### WORK TASK:
Beginning with the line below that contains "d ← Backend.backendToDeviceType" and ending with the line that contains "(has_coalesced_dimensions_ it) accumulate", copy every line exactly. Copy nothing else.

### DATASET EXCERPTS:
+ + + +

(** The constructor: a tensor gives the type that is not requested. *)
Definition OperandInfo_make (t : option Tensor) (backend : Backend.Backend) (dtype : ScalarType) : OperandInfo :=
  let undefined := bool_decide (backend = Backend.Undefined) || bool_decide (dtype = Undefined) in
  match t with
  | Some t' => if undefined then mkOperand [] t (tensor_backend t') (scalar_type t') 0 false false
               else mkOperand [] t backend dtype 0 false false
  | None => mkOperand [] t backend dtype 0 false false
  end.
Definition is_type_defined (op : OperandInfo) : bool :=
  negb (bool_decide (dtype op = Undefined)) && negb (bool_decide (backend op = Backend.Undefined)).
Definition is_type_equal (b : Backend.Backend) (s : ScalarType) (op : OperandInfo) : bool :=
  bool_decide (dtype op = s) && bool_decide (backend op = b).
Definition set_type (b : Backend.Backend) (s : ScalarType) (op : OperandInfo) : OperandInfo :=
  mkOperand (stride_bytes op) (tensor op) b s (data op) (is_output op) (is_read_write op).
Definition options (op : OperandInfo) : outcome TensorOptions.TensorOptions :=
  d ← Backend.backendToDeviceType (backend op);
  TensorOptions.set_dtype_scalar
    (TensorOptions.set_device TensorOptions.TensorOptions_new (Some (Device.mkDevice d (-1)))) (Some (dtype op)).

Record Iterator : Type := mkIterator {
  shape_ : list Z;
  perm_ : list nat;
  operands_ : list OperandInfo;
  num_outputs_ : nat;
  has_coalesced_dimensions_ : bool;
  accumulate_ : bool;
  resize_outputs_ : bool;
  is_reduction_ : bool;
  compute_common_dtype_ : bool;
  allow_cpu_scalars_ : bool;
  promote_gpu_output_dtypes_ : bool;
  final_output_ : bool
}.
(** The members' initialisers. *)
Definition Iterator_new : Iterator := mkIterator [] [] [] 0 false false true false true false false true.
Definition set_shape (sh : list Z) (it : Iterator) : Iterator :=
  mkIterator sh (perm_ it) (operands_ it) (num_outputs_ it) (has_coalesced_dimensions_ it) (accumulate_ it)
    (resize_outputs_ it) (is_reduction_ it) (compute_common_dtype_ it) (allow_cpu_scalars_ it)
    (promote_gpu_output_dtypes_ it) (final_output_ it).
Definition set_perm (p : list nat) (it : Iterator) : Iterator :=
  mkIterator (shape_ it) p (operands_ it) (num_outputs_ it) (has_coalesced_dimensions_ it) (accumulate_ it)
    (resize_outputs_ it) (is_reduction_ it) (compute_common_dtype_ it) (allow_cpu_scalars_ it)
    (promote_gpu_output_dtypes_ it) (final_output_ it).
Definition set_operands (ops : list OperandInfo) (it : Iterator) : Iterator :=
  mkIterator (shape_ it) (perm_ it) ops (num_outputs_ it) (has_coalesced_dimensions_ it) (accumulate_ it)
    (resize_outputs_ it) (is_reduction_ it) (compute_common_dtype_ it) (allow_cpu_scalars_ it)
    (promote_gpu_output_dtypes_ it) (final_output_ it).
Definition set_coalesced (b : bool) (it : Iterator) : Iterator :=
  mkIterator (shape_ it) (perm_ it) (operands_ it) (num_outputs_ it) b (accumulate_ it)
    (resize_outputs_ it) (is_reduction_ it) (compute_common_dtype_ it) (allow_cpu_scalars_ it)
    (promote_gpu_output_dtypes_ it) (final_output_ it).
Definition set_reduce_flags (accumulate final_output : bool) (it : Iterator) : Iterator :=
  mkIterator (shape_ it) (perm_ it) (operands_ it) (num_outputs_ it) (has_coalesced_dimensions_ it) accumulate
    (resize_outputs_ it) (is_reduction_ it) (compute_common_dtype_ it) (allow_cpu_scalars_ it)
    (promote_gpu_output_dtypes_ it) final_output.

Definition ndim (it : Iterator) : nat := length (shape_ it).
Definition ntensors (it : Iterator) : nat := length (operands_ it).
Definition numel (it : Iterator) : Z := fold_left mul64 (shape_ it) 1.

(** A member function that changes the operands, one after the other. *)
Definition map_operands (f : OperandInfo → outcome OperandInfo) (it : Iterator) : outcome Iterator :=
  ops ← mapM f (operands_ it); Ok (set_operands ops it).

(** ** Building *)

(** [mark_outputs]. *)
Definition is_same (t t' : Tensor) : bool := bool_decide (tensor_id t = tensor_id t').
Definition mark_output (inputs : list OperandInfo) (op : OperandInfo) : OperandInfo :=
  match tensor op with
  | None => set_flags true (is_read_write op) op
  | Some output =>
      set_flags true
        (is_read_write op ||
         existsb (λ input, match tensor input with Some t => is_same output t | None => false end) inputs) op
  end.
Definition mark_outputs (it : Iterator) : Iterator :=
  set_operands ((mark_output (drop (num_outputs_ it) (operands_ it)) <$> take (num_outputs_ it) (operands_ it)) ++
                drop (num_outputs_ it) (operands_ it)) it.

(** [compute_shape]: the shape of the inputs broadcast, then the outputs checked. *)
Definition broadcast_operand (resize_outputs : bool) (op : OperandInfo) (shape : list Z) : outcome (list Z) :=
  match tensor op with
  | None => Ok shape
  | Some t =>
      if resize_outputs && is_output op && negb (is_read_write op) then Ok shape
      else if bool_decide (shape = []) then Ok (sizes t)
      else if bool_decide (sizes t = shape) then Ok shape
      else infer_size2 shape (sizes t)
  end.
Definition check_output `{TensorOps} (resize_outputs is_reduction : bool) (shape : list Z) (op : OperandInfo) : outcome OperandInfo :=
  match tensor op with
  | Some t =>
      if negb (bool_decide (sizes t = shape)) then
        if resize_outputs && negb (is_read_write op) then t' ← resize_ t shape; Ok (set_tensor t' op)
        else if negb is_reduction then AT_ERROR "output with shape doesn't match the broadcast shape"
        else Ok op
      else Ok op
  | None => Ok op
  end.
Definition compute_shape `{TensorOps} (it : Iterator) : outcome Iterator :=
  shape ← for_in (operands_ it) (broadcast_operand (resize_outputs_ it)) (shape_ it);
  outputs ← mapM (check_output (resize_outputs_ it) (is_reduction_ it) shape) (take (num_outputs_ it) (operands_ it));
  Ok (set_shape shape (set_operands (outputs ++ drop (num_outputs_ it) (operands_ it)) it)).

(** The static [compute_stride], and [compute_strides]. *)
Definition compute_stride_step (original_shape original_stride : list Z) (element_size offset : Z) (i : nat)
    (stride : list Z) : outcome (list Z) :=
  size ← vec_get original_shape (Z.of_nat i);
  if size =? 1 then vec_set stride (offset + Z.of_nat i) 0
  else s ← vec_get original_stride (Z.of_nat i); vec_set stride (offset + Z.of_nat i) (s ⊠ element_size).
Definition compute_stride (t : Tensor) (shape : list Z) : outcome (list Z) :=
  element_size ← elementSize (scalar_type t);
  for_up (length (sizes t))
    (compute_stride_step (sizes t) (strides t) element_size (vec_size shape - vec_size (sizes t)))
    (replicate (length shape) 0).
Definition compute_strides (it : Iterator) : outcome Iterator :=
  map_operands (λ op,
    match tensor op with
    | Some t => st ← compute_stride t (shape_ it); Ok (set_stride_bytes st op)
    | None => Ok op
    end) it.

(** [permute_dimensions] and its [reorder]. *)
Definition reorder (perm : list nat) (v : list Z) : outcome (list Z) :=
  for_up (length perm) (λ i res, d ← match perm !! i with Some d => vec_get v (Z.of_nat d) | None => Throw (Prelude.Undefined "perm[i]") end;
    vec_set res (Z.of_nat i) d) (replicate (length v) 0).
Definition permute_dimensions (perm : list nat) (it : Iterator) : outcome Iterator :=
  AT_ASSERT (bool_decide (length perm = ndim it));;
  shape ← reorder perm (shape_ it);
  map_operands (λ op,
    if bool_decide (0 < length (stride_bytes op))%nat
    then st ← reorder perm (stride_bytes op); Ok (set_stride_bytes st op)
    else Ok op) (set_shape shape it).

(** [should_swap] of [reorder_dimensions]: the loop over the operands, [ret] so far. *)
Fixpoint should_swap (ops : list OperandInfo) (dim0 dim1 : nat) (ret : Z) : outcome Z :=
  match ops with
  | [] => Ok ret
  | op :: ops =>
      if bool_decide (stride_bytes op = []) then should_swap ops dim0 dim1 ret
      else
        stride0 ← vec_get (stride_bytes op) (Z.of_nat dim0);
        stride1 ← vec_get (stride_bytes op) (Z.of_nat dim1);
        if is_output op && negb (bool_decide ((stride0 = 0) ↔ (stride1 = 0)))
        then Ok (if stride1 =? 0 then 1 else -1)
        else if (stride0 =? 0) || (stride1 =? 0) then should_swap ops dim0 dim1 ret
        else if stride0 <=? stride1 then Ok (-1)
        else should_swap ops dim0 dim1 1
  end.
(** The inner loop of the insertion sort: [dim0] counts down from [k - 1]. *)
Fixpoint sift (ops : list OperandInfo) (k dim1 : nat) (perm : list nat) : outcome (list nat) :=
  match k with
  | O => Ok perm
  | S dim0 =>
      match perm !! dim0, perm !! dim1 with
      | Some p0, Some p1 =>
          comparison ← should_swap ops p0 p1 0;
          if 0 <? comparison then sift ops dim0 dim0 (<[dim0 := p1]> (<[dim1 := p0]> perm))
          else if comparison <? 0 then Ok perm
          else sift ops dim0 dim1 perm
      | _, _ => Throw (Prelude.Undefined "perm_[i]")
      end
  end.
Definition sort_dimensions (ops : list OperandInfo) (n : nat) : outcome (list nat) :=
  for_in (seq 1 (n - 1)) (λ i, sift ops i i) (reverse (seq 0 n)).
Definition reorder_dimensions (it : Iterator) : outcome Iterator :=
  perm ← sort_dimensions (operands_ it) (ndim it);
  permute_dimensions perm (set_perm perm it).

(** [compute_result_type], [compute_common_type] and [compute_types]. *)
Definition result_type_step (predicate : Tensor → bool) (op : OperandInfo) (st : ScalarType * Backend.Backend)
    : outcome (ScalarType * Backend.Backend) :=
  match tensor op with
  | Some t =>
      if predicate t then
        let '(result_type, backend) := st in
        result_type' ← (if bool_decide (result_type = Undefined) then Ok (scalar_type t) else promoteTypes result_type (scalar_type t));
        Ok (result_type', if bool_decide (backend = Backend.Undefined) then tensor_backend t else backend)
      else Ok st
  | None => Ok st
  end.
Definition compute_result_type (ops : list OperandInfo) (predicate : Tensor → bool) : outcome (ScalarType * Backend.Backend) :=
  for_in ops (result_type_step predicate) (Undefined, Backend.Undefined).
Definition compute_common_type (it : Iterator) : outcome (Backend.Backend * ScalarType) :=
  r1 ← compute_result_type (operands_ it) (λ t, 0 <? dim t);
  r2 ← (if bool_decide (r1.1 = Undefined) then compute_result_type (operands_ it) (λ t, negb (is_wrapped_number t)) else Ok r1);
  r3 ← (if bool_decide (r2.1 = Undefined) then compute_result_type (operands_ it) (λ _, true) else Ok r2);
  AT_ASSERT (negb (bool_decide (r3.1 = Undefined)));;
  AT_ASSERT (negb (bool_decide (r3.2 = Backend.Undefined)));;
  Ok (r3.2, r3.1).

(** The type an operand gets from the common one. *)
Definition set_common_type (it : Iterator) (common_backend : Backend.Backend) (common_dtype : ScalarType)
    (op : OperandInfo) : OperandInfo :=
  if negb (is_type_defined op) then set_type common_backend common_dtype op
  else if compute_common_dtype_ it && negb (is_type_equal common_backend common_dtype op) then
    match tensor op with
    | Some t =>
        if allow_cpu_scalars_ it && (dim t =? 0) && bool_decide (common_backend = Backend.CUDA) &&
           bool_decide (tensor_backend t = Backend.CPU)
        then set_type (tensor_backend t) (scalar_type t) op
        else if promote_gpu_output_dtypes_ it && negb (is_output op) && bool_decide (scalar_type t = Half) &&
                bool_decide (common_dtype = Float) && bool_decide (common_backend = Backend.CUDA) &&
                bool_decide (tensor_backend t = Backend.CUDA)
        then set_type (tensor_backend t) (scalar_type t) op
        else set_type common_backend common_dtype op
    | None => set_type common_backend common_dtype op
    end
  else op.
(** The check of an operand against its type; a zero-dimensional input is converted. *)
Definition convert_operand `{TensorOps} (op : OperandInfo) : outcome OperandInfo :=
  match tensor op with
  | Some t =>
      if negb (is_type_equal (tensor_backend t) (scalar_type t) op) then
        if is_output op then AT_ERROR "output doesn't match the desired backend and dtype"
        else if dim t =? 0 then o ← options op; t' ← to t o; Ok (set_tensor t' op)
        else AT_ERROR "expected backend and dtype"
      else Ok op
  | None => Ok op
  end.
Definition missing_dtype (op : OperandInfo) : bool :=
  match tensor op with None => negb (is_type_defined op) | Some _ => false end.
Definition compute_types `{TensorOps} (it : Iterator) : outcome Iterator :=
  it' ← (if existsb missing_dtype (operands_ it) || compute_common_dtype_ it then
          '(common_backend, common_dtype) ← compute_common_type it;
          Ok (set_operands (set_common_type it common_backend common_dtype <$> operands_ it) it)
        else Ok it);
  map_operands convert_operand it'.

Definition compatible_stride (shape : list Z) (element_size : Z) : list Z :=
  (fold_left (λ st size, (st.1 ++ [st.2], st.2 ⊠ size)) shape ([], element_size)).1.

(** [invert_perm], which the reordering makes valid until dimensions are coalesced. *)
Definition invert_perm (it : Iterator) (input : list Z) : outcome (list Z) :=
  AT_ASSERT (negb (has_coalesced_dimensions_ it));;
  for_up (ndim it) (λ dim res,
    x ← vec_get input (Z.of_nat dim);
    match perm_ it !! dim with
    | Some p => vec_set res (Z.of_nat p) x
    | None => Throw (Prelude.Undefined "perm_[dim]")
    end) (replicate (length input) 0).

Definition allocate_output `{TensorOps} (it : Iterator) (op : OperandInfo) : outcome OperandInfo :=
  match tensor op with
  | Some _ => Ok op
  | None =>
      AT_ASSERT (is_type_defined op);;
      element_size ← elementSize (dtype op);
      let stride := compatible_stride (shape_ it) element_size in
      tensor_shape ← invert_perm it (shape_ it);
      tensor_stride ← invert_perm it stride;
      o ← options op;
      t ← empty_strided tensor_shape ((λ s, Z.quot s element_size) <$> tensor_stride) o;
      Ok (set_tensor t (set_stride_bytes stride op))
  end.
Definition allocate_outputs `{TensorOps} (it : Iterator) : outcome Iterator :=
  outputs ← mapM (allocate_output it) (take (num_outputs_ it) (operands_ it));
  Ok (set_operands (outputs ++ drop (num_outputs_ it) (operands_ it)) it).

+ + + +

### RESULT OF THIS EXERCISE:
  d ← Backend.backendToDeviceType (backend op);
  TensorOptions.set_dtype_scalar
    (TensorOptions.set_device TensorOptions.TensorOptions_new (Some (Device.mkDevice d (-1)))) (Some (dtype op)).

Record Iterator : Type := mkIterator {
  shape_ : list Z;
  perm_ : list nat;
  operands_ : list OperandInfo;
  num_outputs_ : nat;
  has_coalesced_dimensions_ : bool;
  accumulate_ : bool;
  resize_outputs_ : bool;
  is_reduction_ : bool;
  compute_common_dtype_ : bool;
  allow_cpu_scalars_ : bool;
  promote_gpu_output_dtypes_ : bool;
  final_output_ : bool
}.
(** The members' initialisers. *)
Definition Iterator_new : Iterator := mkIterator [] [] [] 0 false false true false true false false true.
Definition set_shape (sh : list Z) (it : Iterator) : Iterator :=
  mkIterator sh (perm_ it) (operands_ it) (num_outputs_ it) (has_coalesced_dimensions_ it) (accumulate_ it)
    (resize_outputs_ it) (is_reduction_ it) (compute_common_dtype_ it) (allow_cpu_scalars_ it)
    (promote_gpu_output_dtypes_ it) (final_output_ it).
Definition set_perm (p : list nat) (it : Iterator) : Iterator :=
  mkIterator (shape_ it) p (operands_ it) (num_outputs_ it) (has_coalesced_dimensions_ it) (accumulate_ it)
    (resize_outputs_ it) (is_reduction_ it) (compute_common_dtype_ it) (allow_cpu_scalars_ it)
    (promote_gpu_output_dtypes_ it) (final_output_ it).
Definition set_operands (ops : list OperandInfo) (it : Iterator) : Iterator :=
  mkIterator (shape_ it) (perm_ it) ops (num_outputs_ it) (has_coalesced_dimensions_ it) (accumulate_ it)
    (resize_outputs_ it) (is_reduction_ it) (compute_common_dtype_ it) (allow_cpu_scalars_ it)
    (promote_gpu_output_dtypes_ it) (final_output_ it).
Definition set_coalesced (b : bool) (it : Iterator) : Iterator :=
  mkIterator (shape_ it) (perm_ it) (operands_ it) (num_outputs_ it) b (accumulate_ it)
    (resize_outputs_ it) (is_reduction_ it) (compute_common_dtype_ it) (allow_cpu_scalars_ it)
    (promote_gpu_output_dtypes_ it) (final_output_ it).
Definition set_reduce_flags (accumulate final_output : bool) (it : Iterator) : Iterator :=
  mkIterator (shape_ it) (perm_ it) (operands_ it) (num_outputs_ it) (has_coalesced_dimensions_ it) accumulate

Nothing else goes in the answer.